Wills, Trusts & Estates Prof Blog

Editor: Gerry W. Beyer
Texas Tech Univ. School of Law

Monday, January 28, 2008

Texas Court Holds Contract Did Not Create Trust for the Care of an Animal


In Sarah v. Primarily Primates, No. 04-06-00868-CV (Tex. App. Jan. 16, 2008), Ohio State University contracted with Primarily Primates, Inc. (“PPI”) to accept ownership and care for 12 primates. Shortly after the primates’ arrival at PPI, two of them died, and a third escaped from a cage. Thereafter, several interested persons filed suit against PPI, requesting, among other things the creation of a trust and an award of damages in the amount of the full contract price to be held in trust and applied towards the acquisition of shelter and care at a suitable facility. The trial court held that the interested persons lacked standing to sue.

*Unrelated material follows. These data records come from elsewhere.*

(* ===== verification/Words.v ===== *)
(** * Machine words of the cryptographic primitives ([crates/kevy-crypto])

    Sums and products of [u64] and [u128] that panic when they do not fit,
    wrapping sums and rotations of [u32], shifts, and reading and packing
    little-endian words. *)

From Stdlib Require Import ZArith Lia Bool Strings.Byte.
From stdpp Require Import base tactics list numbers.
From S2P Require Import Prelude FindCrlf Buffers.

#[local] Open Scope list_scope.
#[local] Open Scope Z_scope.

Definition word64 (z : Z) : exec Z := if (0 <=? z) && (z <? 2 ^ 64) then Ret z else Panic.
Definition word128 (z : Z) : exec Z := if (0 <=? z) && (z <? 2 ^ 128) then Ret z else Panic.

(** [x << n] on a [u64] *)
Definition shl64 (x n : Z) : Z := Z.shiftl x n mod 2 ^ 64.

(** [a.wrapping_add(b)], [x.rotate_left(n)] and [x.rotate_right(n)] on a [u32] *)
Definition add32 (a b : Z) : Z := (a + b) mod 2 ^ 32.
Definition rotl32 (x n : Z) : Z := Z.lor (Z.shiftl x n mod 2 ^ 32) (Z.shiftr x (32 - n)).
Definition rotr32 (x n : Z) : Z := Z.lor (Z.shiftr x n) (Z.shiftl x (32 - n) mod 2 ^ 32).

Lemma word64_ok z : 0 <= z < 2 ^ 64 -> word64 z = Ret z.
Proof. intros H. unfold word64. destruct (Z.leb_spec 0 z), (Z.ltb_spec z (2 ^ 64)); lia || done. Qed.

Lemma word128_ok z : 0 <= z < 2 ^ 128 -> word128 z = Ret z.
Proof. intros H. unfold word128. destruct (Z.leb_spec 0 z), (Z.ltb_spec z (2 ^ 128)); lia || done. Qed.

(** [x | (y << s)] where [x] has at most [s] bits. *)
Lemma pack_word x y s : 0 <= s <= 64 -> 0 <= x < 2 ^ s -> Z.lor x (shl64 y s) = x + 2 ^ s * (y mod 2 ^ (64 - s)).
Proof.
  intros Hs Hx. unfold shl64. rewrite Z.shiftl_mul_pow2, Z.mul_comm by lia. replace (2 ^ 64) with (2 ^ s * 2 ^ (64 - s)) by (rewrite <- Z.pow_add_r by lia; f_equal; lia).
  rewrite Z.mul_mod_distr_l by (apply Z.pow_nonzero; lia). rewrite <- lor_shift_add, Z.shiftl_mul_pow2 by lia. f_equal. lia.
Qed.

Lemma land_ones_mod x n : 0 <= n -> Z.land x (2 ^ n - 1) = x mod 2 ^ n.
Proof. intros H. replace (2 ^ n - 1) with (Z.ones n) by (rewrite Z.ones_equiv; lia). by apply Z.land_ones. Qed.

(** A number is its low bits and the rest. *)
Lemma split_pow x n : 0 <= x -> 0 <= n -> exists q r, x / 2 ^ n = q /\ x mod 2 ^ n = r /\ x = 2 ^ n * q + r /\ 0 <= q /\ 0 <= r < 2 ^ n.
Proof.
  intros H Hn. pose proof (Z.pow_pos_nonneg 2 n ltac:(lia) Hn). exists (x / 2 ^ n), (x mod 2 ^ n). pose proof (Z.div_mod x (2 ^ n) ltac:(lia)). pose proof (Z.mod_pos_bound x (2 ^ n) ltac:(lia)).
  pose proof (Z.div_pos x (2 ^ n) ltac:(lia) ltac:(lia)). repeat split; lia.
Qed.

Lemma land_bound a b k : 0 <= k -> 0 <= a < 2 ^ k -> 0 <= Z.land a b < 2 ^ k.
Proof.
  intros Hk Ha. enough (Z.land a b = Z.land a b mod 2 ^ k) as -> by (apply Z.mod_pos_bound; lia). apply Z.bits_inj'. intros i Hi.
  destruct (Z.lt_ge_cases i k); [by rewrite Z.mod_pow2_bits_low by lia|]. rewrite (Z.mod_pow2_bits_high (Z.land a b)), Z.land_spec, <- (Z.mod_small a (2 ^ k)), Z.mod_pow2_bits_high by lia. done.
Qed.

On appeal, the court considered Section 112.037 of the Texas Trust Code, which allows a trust to be created to provide for the care of an animal alive during the settlor's lifetime. Such trust may be enforced by a person appointed in the terms of the trust or, if a person is not appointed, by a person appointed by the court. The court ruled, however, that just because the Trust Code allows the creation of a trust to provide for the care of an animal, it does not necessarily mean that every contract relating to animals creates such a trust.

The Appellate Court held that because the contract between Ohio State University and PPI did not create a trust to provide for the care of the primates, appellants had no standing to bring their claims.